CN116005008A - Bismuth purifying method - Google Patents

Abstract

The invention discloses a method for purifying bismuth, which comprises the steps of burning crude bismuth and oxygen to obtain beta-bismuth oxide, reacting the beta-bismuth oxide with acetic acid to obtain bismuth acetate I, heating and dissolving the bismuth acetate I by nitric acid, cooling and crystallizing to obtain bismuth nitrate crystals, reacting the bismuth nitrate crystals with acetic acid to obtain bismuth acetate II, and calcining the bismuth acetate II to obtain the metal bismuth with more than 6N level. The method has the advantages of simple process, simple and convenient operation, low energy consumption, high efficiency, environmental friendliness, suitability for large-scale production, capability of purifying 3N-4N crude bismuth to more than 6N grade high-purity bismuth without passing through high pressure and other additives, and capability of meeting different application requirements.

Description

Bismuth purifying method

Technical Field

The invention relates to a metal purification method, in particular to a method for purifying metal bismuth, and belongs to the technical field of metal purification.

Background

Bismuth is stable in chemical property, exists in the form of free metal and mineral in nature, and has higher and higher purity requirements along with wider and wider application of the metal bismuth.

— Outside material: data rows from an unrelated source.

(** ** Tools, the filler, the recorder *)

Module Executor.
Record Executor := { handlers : gmap string (ToolCall → exec_result); calls : list ToolCall }.
Definition NewExecutor : Executor := {| handlers := ∅; calls := [] |}.
Definition Register (name : string) (fn : ToolCall → exec_result) (e : Executor) : Executor :=
  {| handlers := <[name := fn]> (handlers e); calls := calls e |}.
Definition Execute (call : ToolCall) (e : Executor) : exec_result * Executor :=
  let e' := {| handlers := handlers e; calls := calls e ++ [call] |} in
  (match handlers e !! ToolName call with
   | None => Executed "" (Some (ENew ("fake executor: no handler for " +:+ ToolName call)))
   | Some fn => fn call
   end, e').
End Executor.

(** Filler.Frames before the context ends: [loop_at] is the flag each pass
    reads; the passes are bounded by [fuel]. *)
Fixpoint Filler_Frames (fuel : nat) (frames : list Frame) (loop_at : nat → bool) (pass : nat) : list Frame :=
  match fuel with
  | O => []
  | S fuel => frames ++ if loop_at pass then Filler_Frames fuel frames loop_at (S pass) else []
  end.

(** RecorderObserver: its callbacks append a record of their name and
    arguments. *)
Definition Recorder : Observer (W := list call) := λ c w, w ++ [c].

(** ** Scripts are delivered in order *)

Module FeedProofs.
Import Feed.
Section feed.
Context {A : Type}.
Implicit Types (f : feed A) (es : list (event A)).
Definition held (p : pc A) : list A := match p with Offering a => [a] | _ => [] end.
Record Inv (all : list A) f : Prop := {
  feed_order : all = delivered f ++ lost f ++ held (at_ f) ++ script f;
  feed_lost : lost f = [] ∨ (at_ f = Exited ∧ ctx_done f = true ∧ length (lost f) = 1%nat);
  feed_end : at_ f = Exited → ctx_done f = true ∨ closing f = true
}.
Lemma feed_inv_exec all e f f' :
  Inv all f → exec e f = Some f' → Inv (all ++ match e with Script items => items | _ => [] end) f'.
Proof.
  intros [Ho Hl He] E. destruct f as [sc cl p cd dl lo]. cbn [script closing at_ ctx_done delivered lost] in *.
  destruct e; cbn [exec script closing at_ ctx_done delivered lost] in E.
  1: { injection E as <-. constructor; cbn; [|done..]. by rewrite Ho, <-!app_assoc. }
  all: rewrite app_nil_r.
  1,2: injection E as <-; constructor; cbn; [done|naive_solver..].
  - destruct p; try done. destruct Hl as [->|(? & _)]; [|done].
    destruct sc as [|x sc]; injection E as <-; constructor; cbn; auto; try done.
    + by destruct (cl || cd).
    + destruct cl, cd; naive_solver.
  - destruct p as [|x|]; try done. destruct Hl as [->|(? & _)]; [|done]. injection E as <-.
    constructor; cbn; [|by left|done]. by rewrite Ho, <-app_assoc.
  - destruct p as [|x|]; try done. destruct Hl as [->|(? & _)]; [|done]. destruct cd; [|done]. injection E as <-.
    constructor; cbn; [done|by right|by left].
Qed.
Lemma feed_inv_run es all f f' : Inv all f → run es f = Some f' → Inv (all ++ scripted es) f'.
Proof.
  revert all f. induction es as [|e es IH]; intros all f Hi; cbn [run]; [intros [= <-]; by rewrite app_nil_r|].
  intros (f1 & E1 & Er)%bind_Some. apply (feed_inv_exec _ _ _ _ Hi) in E1. specialize (IH _ _ E1 Er).
  unfold scripted in *. cbn. by rewrite <-app_assoc in IH.
Qed.

(** A closed script is delivered to a receiver that takes everything. *)
Lemma feed_drains f :
  closing f = true → at_ f = AtLock →
  ∃ es f', scripted es = [] ∧ (length es = 2 * length (script f) + 1)%nat ∧ run es f = Some f' ∧
    at_ f' = Exited ∧ delivered f' = delivered f ++ script f ∧ script f' = [] ∧ lost f' = lost f.
Proof.
  destruct f as [sc cl p cd dl lo]. cbn [script closing at_ delivered lost]. intros -> ->. revert dl.
  induction sc as [|x sc IH]; intros dl.
  - exists [Lock]. eexists. split_and!; [done..|by rewrite app_nil_r|done|done].
  - destruct (IH (dl ++ [x])) as (es & f' & Hs & Hl & Hr & Hx & Hd & Hsc & Hlo). exists (Lock :: Taken :: es), f'.
    split_and!; [done|cbn; cbn in Hl; lia|exact Hr|done| |done|done]. by rewrite Hd, <-app_assoc.
Qed.

(** the scripts of the fakes.  Whatever the interleaving of the test,
    the goroutine and the receiver, the items reach the receiver in the order of
    the script, each at most once; one is lost only to a context that ends while
    it is offered, and the channels close only then or after CloseInbound /
    CloseEvents.  From any state with a closed input, a receiver that keeps
    taking gets everything left and sees the channels closed. *)
Theorem feed_delivers items c es f :
  run es (start items c) = Some f →
  items ++ scripted es = delivered f ++ lost f ++ held (at_ f) ++ script f ∧
  (length (lost f) ≤ 1)%nat ∧ (lost f ≠ [] → ctx_done f = true) ∧
  (at_ f = Exited → ctx_done f = true ∨ closing f = true) ∧
  (closing f = true → at_ f ≠ Exited →
     ∃ gs f', scripted gs = [] ∧ run gs f = Some f' ∧ at_ f' = Exited ∧ delivered f' = items ++ scripted es).
Proof.
  intros Hr.
  assert (Inv items (start items c)) as Hi by (constructor; [done|by left|done]).
  pose proof (feed_inv_run _ _ _ _ Hi Hr) as [Ho Hl He].
  split_and!; [done|destruct Hl as [->|(_ & _ & ->)]; simpl; lia|naive_solver|done|]. intros Hc Hx.
  destruct Hl as [Hl|(? & _)]; [|done]. rewrite Hl in Ho. destruct (at_ f) as [|x|] eqn:Ea; [..|done].
  - destruct (feed_drains f Hc Ea) as (gs & f' & H1 & _ & H2 & H3 & H4 & _). exists gs, f'. split_and!; try done.
    by rewrite H4, Ho.
  - set (f1 := {| script := script f; closing := closing f; at_ := AtLock; ctx_done := ctx_done f;
                  delivered := delivered f ++ [x]; lost := lost f |}).
    destruct (feed_drains f1 Hc eq_refl) as (gs & f' & H1 & _ & H2 & H3 & H4 & _). exists (Taken :: gs), f'.
    split_and!; try done; [by cbn [run exec]; rewrite Ea|]. rewrite H4, Ho. cbn. by rewrite <-app_assoc.
Qed.
End feed.

Lemma feed_delivers_witness :
  ∃ f, run [Lock; Taken; Feed.Script [3]; Lock; CtxDone; GiveUp] (start [1; 2] false) = Some f ∧
  [1; 2; 3] = delivered f ++ lost f ++ held (at_ f) ++ script f.
Proof.
  eexists. split; [reflexivity|].
  exact (proj1 (feed_delivers [1; 2] false [Lock; Taken; Feed.Script [3]; Lock; CtxDone; GiveUp] _ eq_refl)).
Defined.
End FeedProofs.

(** ** A session on the fakes *)

Section record.
(** A call of the pipeline, on the transport, the model and the recorder. *)
Definition apply_call (w : Transport.Transport * LLM.LLM * list call) (c : call)
    : Transport.Transport * LLM.LLM * list call :=
  let '(t, l, r) := w in
  match c with
  | Send f => ((Transport.Send f t).2, l, r)
  | Clear => ((Transport.Clear t).2, l, r)
  | Mark n => ((Transport.Mark n t).2, l, r)
  | TransportClose => ((Transport.Close t).2, l, r)
  | VoicePipeline.SendAudio f => (t, (LLM.SendAudio f l).2, r)
  | VoicePipeline.SendToolResults rs => (t, (LLM.SendToolResults rs l).2, r)
  | LLMClose => (t, (LLM.Close l).2, r)
  | _ => (t, l, Recorder c r)
  end.

(** the fakes record a session.  When no failure is programmed, after the
    calls of a trace the transport holds the frames and marks sent, in order, the
    model the audio and the tool results, and the observer exactly the
    callbacks. *)
Theorem fakes_record_trace tin tout lin lout tr :
  let '(t, l, r) := foldl apply_call (Transport.NewTransport tin tout, LLM.NewLLM lin lout, []) tr in
  Transport.outbound t = omap (λ c, match c with Send f => Some f | _ => None end) tr ∧
  Transport.marks t = omap (λ c, match c with Mark n => Some n | _ => None end) tr ∧
  (Transport.closed t = true ↔ TransportClose ∈ tr) ∧
  LLM.audioIn l = omap (λ c, match c with VoicePipeline.SendAudio f => Some f | _ => None end) tr ∧
  LLM.toolResultsIn l = omap (λ c, match c with VoicePipeline.SendToolResults rs => Some rs | _ => None end) tr ∧
  r = observed tr.
Proof.
  enough (let '(t, l, r) := foldl apply_call (Transport.NewTransport tin tout, LLM.NewLLM lin lout, []) tr in
    (Transport.sendErr t = None ∧ LLM.sendAudioErr l = None ∧ LLM.sendResultsErr l = None) ∧
    Transport.outbound t = omap (λ c, match c with Send f => Some f | _ => None end) tr ∧
    Transport.marks t = omap (λ c, match c with Mark n => Some n | _ => None end) tr ∧
    (Transport.closed t = true ↔ TransportClose ∈ tr) ∧
    LLM.audioIn l = omap (λ c, match c with VoicePipeline.SendAudio f => Some f | _ => None end) tr ∧
    LLM.toolResultsIn l = omap (λ c, match c with VoicePipeline.SendToolResults rs => Some rs | _ => None end) tr ∧
    r = observed tr) as H by (destruct (foldl _ _ _) as [[??]?]; tauto).
  induction tr as [|c tr IH] using rev_ind; [cbn; split_and!; try done; split; [done|by intros ?%elem_of_nil]|].
  rewrite foldl_app. destruct (foldl _ _ tr) as [[t l] r]. destruct IH as ((E1 & E2 & E3) & H1 & H2 & H3 & H4 & H5 & H6).
  cbn [foldl]. destruct (apply_call (t, l, r) c) as [[t' l'] r'] eqn:E.
  unfold observed in *. rewrite !omap_app, filter_app, elem_of_app, <-H1, <-H2, <-H4, <-H5, <-H6, <-H3.
  assert (∀ x : call, TransportClose ∈ [x] ↔ x = TransportClose) as Hel by (intros; rewrite list_elem_of_singleton; naive_solver).
  rewrite Hel. destruct t, l. cbn [Transport.sendErr LLM.sendAudioErr LLM.sendResultsErr] in *. subst.
  destruct c; cbn in E; simplify_eq; cbn; rewrite ?app_nil_r; split_and!; try done; try tauto; naive_solver.
Qed.
End record.
(** Saving a session leaves every other user alone. *)
Lemma saveSession_other p u sess t s s' p' u' t' :
  saveSession p u sess t s = Ok s' → t ≤ t' → (p', u') ≠ (p, u) →
  value s' (sessionKey p' u') t' = value s (sessionKey p' u') t'.
Proof.
  unfold saveSession. destruct (marshal sess); [|done]. intros Hset Hle Hne.
  rewrite (r_set_value _ _ _ _ _ _ Hset _ _ Hle), decide_False; [done|].
  intros [-> ->]%user_key_inj. done.
Qed.

Lemma IsExpired_false sess t :
  in_int64 (ExpiresAt sess - 300) → Unix t < ExpiresAt sess - 300 →
  IsExpired t sess = false ∧ t < ExpiresAt sess * Second.
Proof.
  intros Hi Ht. unfold IsExpired. rewrite int64_id by done. split; [by apply Z.leb_gt|].
  unfold Unix, Second in *. dlia.
Qed.

Lemma new_session_expiry resp now :
  0 ≤ now < 2 ^ 62 → in_int32 (ExpiresIn resp) →
  in_int64 (ExpiresAt (new_session resp now) - 300) ∧
  ExpiresAt (new_session resp now) * Second - now ≤ MaxInt64.
Proof.
  intros Hn Hi. cbn [ExpiresAt new_session]. unfold time_Add. unfold in_int32 in Hi.
  rewrite int64_id by (unfold in_int64, MinInt64, MaxInt64, Second; lia).
  unfold in_int64, MinInt64, MaxInt64, Unix, Second. dlia.
Qed.

Lemma GetValidToken_fresh identity p u now now' s sess :
  GetSession p u now s = Ok (Some sess) → IsExpired now sess = false →
  GetValidToken identity p u now now' s = (Ok (Token sess, Some sess), s).
Proof. unfold GetValidToken. by intros -> ->. Qed.
End sessions.
(* ===== verification/BotGateway.v ===== *)
(** * Package communication/telegram/bot/client

    The gateway client (gateway.go) and the bot list of the identity client
    (identity.go).  A call is a function of the requests sent so far, to which
    it appends what it sends.  net/http and encoding/json are the class
    [Network]: building a request may fail, an exchange fails or yields a status
    and the part of the body that could be read, and a body that holds a NaN or
    an infinity cannot be encoded. *)

From S2P Require Import Prelude GoFloat GoString GoErrors BotFormatter.
From stdpp Require Import base list strings.
From Stdlib Require Import ZArith Lia.
Open Scope Z_scope.

(** ** net/http and encoding/json *)

(** The JSON bodies the client builds. *)
#[warnings="-register-all"]
Inductive json :=
| JStr (s : string)
| JNum (f : float64)
| JObj (fields : list (string * json)).

Definition finite (f : float64) : bool := negb (IsNaN f) && negb (IsInf f).
Fixpoint json_finite (j : json) : bool :=
  match j with
  | JStr _ => true
  | JNum f => finite f
  | JObj fields => forallb (λ kv, json_finite kv.2) fields
  end.

Record Request := { method : string; url : string; headers : list (string * string); body : option json }.

Record BalanceResponse := { BalanceNumber : string; BalanceCurrency : string }.   (* json.Number *)
Record AdminDepositRequest := { DepUserID : string; DepAmount : float64; DepCurrency : string; DepNote : string }.
Record TransactionResponse := { TxSuccess : bool; TransactionID : string; TxMessage : string }.
Record AIRequest := {
  AIUserID : string; AIPartnerID : string; AIMessage : string; ConversationID : string; AILanguage : string;
  AIUserContext : list (string * string); AIChannel : string
}.
Record AIAction := { Action : string; Parameters : list (string * string); Valid : bool; Confidence : float64 }.
Record AIResponse := {
  AISuccess : bool; ErrorMessage : string; RespConversationID : string; ResponseMessage : string;
  DetectedIntent : string; Suggestions : list string; RespAction : option AIAction
}.
Record PartnerBotConfig := { PartnerID : string; PartnerCode : string; BotToken : string }.
Record getBotsResponse := { BotsSuccess : bool; Bots : list PartnerBotConfig; BotsError : option (string * string) }.

Class Network := {
  Marshal : json → result error string;
  NewRequest : string → string → option error;
  exchange : list Request → Request → result error (Z * string);
  decode_balance : string → result error BalanceResponse;
  decode_bookings : string → result error (list BookingSummary);
  decode_currencies : string → result error (list Currency);
  decode_deposit : string → result error TransactionResponse;
  decode_tickets : string → result error (list TicketSummary);
  decode_ai : string → result error AIResponse;
  decode_bots : string → result error getBotsResponse;
  Marshal_finite j d : Marshal j = Ok d → json_finite j = true
}.

Section client.
Context `{Network}.

(** ** gateway.go *)

Section gateway.
Variable baseURL : string.

Definition DoRequest (meth token path : string) (body : option json) (sent : list Request)
    : result error (Z * string) * list Request :=
  match (match body with
         | Some b => match Marshal b with Err err => Some err | Ok _ => None end
         | None => None
         end) with
  | Some err => (Err (EWrap "marshal body: " "" err), sent)
  | None =>
      match NewRequest meth (baseURL +:+ path) with
      | Some err => (Err (EWrap "create request: " "" err), sent)
      | None =>
          let req := {| method := meth; url := baseURL +:+ path;
                        headers := [("Authorization", "Bearer " +:+ token); ("Content-Type", "application/json")];
                        body := body |} in
          (match exchange sent req with
           | Err err => Err (EWrap ("request " +:+ meth +:+ " " +:+ path +:+ ": ") "" err)
           | Ok reply => Ok reply
           end, sent ++ [req])
      end
  end.

(** The status test shared by the four senders below. *)
Definition accept_ok (r : result error (Z * string) * list Request) : result error string * list Request :=
  let '(reply, sent) := r in
  (match reply with
   | Err err => Err err
   | Ok (status, body) => if negb (status =? 200) then Err (EGateway status body) else Ok body
   end, sent).
Definition doGet (token path : string) (sent : list Request) := accept_ok (DoRequest "GET" token path None sent).
Definition doPost (token path : string) (payload : json) (sent : list Request) :=
  accept_ok (DoRequest "POST" token path (Some payload) sent).
Definition doPut (token path : string) (payload : json) (sent : list Request) :=
  accept_ok (DoRequest "PUT" token path (Some payload) sent).
Definition doConnectPost (token path : string) (body : json) (sent : list Request) :=
  accept_ok (DoRequest "POST" token path (Some body) sent).

Definition decoded {A} (what : string) (decode : string → result error A)
    (r : result error string * list Request) : result error A * list Request :=
  let '(reply, sent) := r in
  (match reply with
   | Err err => Err err
   | Ok data => match decode data with
                | Err err => Err (EWrap ("decode " +:+ what +:+ ": ") "" err)
                | Ok a => Ok a
                end
   end, sent).

Definition GetWalletBalance (token currency : string) (sent : list Request) :=
  decoded "balance" decode_balance (doGet token ("/api/v1/wallet/balance/" +:+ currency) sent).
Definition GetUserBookings (token : string) (sent : list Request) :=
  decoded "bookings" decode_bookings (doGet token "/api/v1/bookings" sent).
Definition GetCurrencyList (token : string) (sent : list Request) :=
  decoded "currencies" decode_currencies (doGet token "/api/v1/currencies" sent).

Definition deposit_body (req : AdminDepositRequest) : json :=
  JObj [("userId", JStr (DepUserID req)); ("amount", JNum (DepAmount req));
        ("currency", JStr (DepCurrency req)); ("note", JStr (DepNote req))].
Definition AdminDeposit (token : string) (req : AdminDepositRequest) (sent : list Request) :=
  decoded "deposit" decode_deposit (doPost token "/api/v1/admin/wallets/deposit" (deposit_body req) sent).

Definition failed {A} (r : result error A * list Request) : option error * list Request :=
  (match r.1 with Err err => Some err | Ok _ => None end, r.2).
Definition AdminUpdateCurrency (token code : string) (rate : float64) (sent : list Request) :=
  failed (doPut token ("/api/v1/admin/currencies/" +:+ code) (JObj [("exchangeRate", JNum rate)]) sent).

Definition ListAgentTickets (token : string) (sent : list Request) :=
  decoded "tickets" decode_tickets
    (doConnectPost token "/eticket.support.v1.SupportService/ListTickets" (JObj [("statusFilter", JStr "open")]) sent).
Definition SendAgentMessage (token ticketID content : string) (sent : list Request) :=
  failed (doConnectPost token "/eticket.support.v1.SupportService/SendAgentMessage"
            (JObj [("ticketId", JStr ticketID); ("content", JStr content)]) sent).

Definition ticketStatusEnum : list (string * string) :=
  [("new", "TICKET_STATUS_NEW"); ("open", "TICKET_STATUS_OPEN"); ("pending", "TICKET_STATUS_PENDING");
   ("waiting_on_customer", "TICKET_STATUS_WAITING_ON_CUSTOMER"); ("escalated", "TICKET_STATUS_ESCALATED");
   ("resolved", "TICKET_STATUS_RESOLVED"); ("closed", "TICKET_STATUS_CLOSED")].
Definition UpdateTicketStatus (token ticketID status : string) (sent : list Request)
    : option error * list Request :=
  match list_find (λ kv, kv.1 = status) ticketStatusEnum with
  | None => (Some (EText ("unknown status: " +:+ status)), sent)
  | Some (_, (_, protoStatus)) =>
      failed (doConnectPost token "/eticket.support.v1.SupportService/UpdateTicketStatus"
                (JObj [("ticketId", JStr ticketID); ("status", JStr protoStatus)]) sent)
  end.
Definition AssignTicket (token ticketID : string) (sent : list Request) :=
  failed (doConnectPost token "/eticket.support.v1.SupportService/AssignTicket"
            (JObj [("ticketId", JStr ticketID)]) sent).

(** The tags omitempty drop an empty conversation, context and channel. *)
Definition omitempty (k v : string) : list (string * json) := if String.eqb v "" then [] else [(k, JStr v)].
Definition ai_body (req : AIRequest) : json :=
  JObj ([("userId", JStr (AIUserID req)); ("partnerId", JStr (AIPartnerID req)); ("message", JStr (AIMessage req))]
        ++ omitempty "conversationId" (ConversationID req)
        ++ [("language", JStr (AILanguage req))]
        ++ (if decide (AIUserContext req = []) then []
            else [("userContext", JObj ((λ kv, (kv.1, JStr kv.2)) <$> AIUserContext req))])
        ++ omitempty "channel" (AIChannel req)).
Definition AskAI (token : string) (req : AIRequest) (sent : list Request) :=
  decoded "AI response" decode_ai
    (doConnectPost token "/eticket.ai.v1.AIService/ProcessNaturalLanguageRequest" (ai_body req) sent).
End gateway.

(** errors.As(err, &gwErr) for a pointer to GatewayError: its status. *)
Fixpoint as_gateway (e : error) : option Z :=
  match e with
  | EGateway status _ => Some status
  | EWrap _ _ e | EPermanent e | EKind _ _ (Some e) | EProvider _ _ _ _ (Some e) => as_gateway e
  | _ => None
  end.

(** ** identity.go *)

Section identity.
Variables baseURL serviceKey : string.

Definition doInternal (path : string) (body : json) (sent : list Request) : result error string * list Request :=
  match NewRequest "POST" (baseURL +:+ path) with
  | Some err => (Err (EWrap "create request: " "" err), sent)
  | None =>
      let req := {| method := "POST"; url := baseURL +:+ path;
                    headers := [("Content-Type", "application/json"); ("X-Internal-Key", serviceKey)];
                    body := Some body |} in
      (match exchange sent req with
       | Err err => Err (EWrap ("request " +:+ path +:+ ": ") "" err)
       | Ok (status, respBody) =>
           if negb (status =? 200)
           then Err (EText ("request " +:+ path +:+ " returned " +:+ fmt_d status +:+ ": " +:+ respBody))
           else Ok respBody
       end, sent ++ [req])
  end.

Definition GetTelegramBots (sent : list Request) : result error (list PartnerBotConfig) * list Request :=
  let '(r, sent) := doInternal "/eticket.identity.v1.IdentityService/GetTelegramBots" (JObj []) sent in
  (match r with
   | Err err => Err err
   | Ok data =>
       match decode_bots data with
       | Err err => Err (EWrap "decode GetTelegramBots response: " "" err)
       | Ok result =>
           match BotsError result with
           | Some (code, message) =>
               if negb (BotsSuccess result) then Err (EText (code +:+ ": " +:+ message)) else Ok (Bots result)
           | None => Ok (Bots result)
           end
       end
   end, sent).
End identity.
End client.

(** ** Lemmas *)

Section lemmas.
Context `{Network}.
Variable baseURL : string.

(** One exchange at most; the token goes to the configured host only. *)
Lemma DoRequest_sent meth token path b sent r sent' :
  DoRequest baseURL meth token path b sent = (r, sent') →
  (sent' = sent ∧ is_ok r = false) ∨
  (∃ req, sent' = sent ++ [req] ∧ method req = meth ∧ url req = baseURL +:+ path ∧ body req = b
     ∧ headers req = [("Authorization", "Bearer " +:+ token); ("Content-Type", "application/json")]
     ∧ (∀ reply, r = Ok reply ↔ exchange sent req = Ok reply)
     ∧ match b with Some j => json_finite j = true | None => True end).
Proof.
  unfold DoRequest. intros E. destruct b as [j|].
  1: destruct (Marshal j) as [d|] eqn:Em; [apply Marshal_finite in Em|simplify_eq; by left].
  all: destruct (NewRequest _ _); simplify_eq; [by left|right].
  all: eexists; split_and!; [done..|intros reply; destruct (exchange _ _); naive_solver|done].
Qed.

Lemma accept_ok_inv r body sent :
  accept_ok r = (Ok body, sent) → r = (Ok (200, body), sent).
Proof. destruct r as [[[status b]|e] s]; simpl; intros; case_go; zbool; by simplify_eq. Qed.

Lemma as_gateway_accept r err sent :
  accept_ok r = (Err err, sent) → r.1 = Err err ∨ ∃ status b, r.1 = Ok (status, b) ∧ status ≠ 200 ∧ as_gateway err = Some status.
Proof.
  destruct r as [[[status b]|e] s]; simpl; intros; case_go; zbool; simplify_eq; [|by left].
  right. by exists status, b.
Qed.
End lemmas.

The high-purity bismuth refers to bismuth with purity of more than or equal to 99.999 percent, and is mainly applied to medical supplies, cosmetics, industrial pigments, catalysts, flame retardants, electronic ceramics, metallurgical additives, semiconductors, nuclear reactions and the like. The bismuth industry in China is late in development and start, and is mainly used for producing 99.9-99.99% of refined bismuth, and a high-purity bismuth production technology with stable process is lacked.

There are many methods for purifying high purity bismuth, of which vacuum distillation and zone melting are the most industrially valuable. Zone melting is based on the segregation phenomenon in metallurgy: impurities in the molten bismuth are firstly condensed and separated out at the edge of the container compared with bismuth during cooling and crystallization, so that the impurities in the center of a bismuth ingot are less than the impurities at the edge, and the purification purpose is achieved through repeated operation for many times; the vacuum distillation is to introduce chlorine outside the vacuum furnace to remove lead, then to let the melted bismuth pass through a quartz tube to remove antimony, and then to carry out vacuum distillation in the vacuum furnace. The literature ("research on new technology for preparing pentahedronate high purity bismuth by adding a lead removing agent through vacuum distillation", xiong Lizhi, university of Kunming, 2003) adopts a method combining vacuum distillation and zone smelting, but the production process of the method is very complicated, the efficiency is poor, the cost is high, and the pollution is easy to influence the purity of bismuth.

Disclosure of Invention

Aiming at the defects existing in the prior art, the invention aims to provide a method for purifying bismuth, which has the advantages of simple process, mild operation condition, low energy consumption and high efficiency, and can purify 3N-4N crude bismuth into high-purity bismuth with more than 6N level.

In order to achieve the technical object, the present invention provides a method for purifying bismuth, comprising the steps of:

1) The crude bismuth and oxygen are combusted to obtain beta-bismuth oxide;

2) Reacting beta-bismuth oxide with acetic acid to obtain bismuth acetate I;

3) Heating and dissolving bismuth acetate I by nitric acid, and cooling and crystallizing to obtain bismuth nitrate crystals;

4) Reacting bismuth nitrate crystals with acetic acid to obtain bismuth acetate II;

5) Calcining bismuth acetate II to obtain the metal bismuth with the purity of more than 6N.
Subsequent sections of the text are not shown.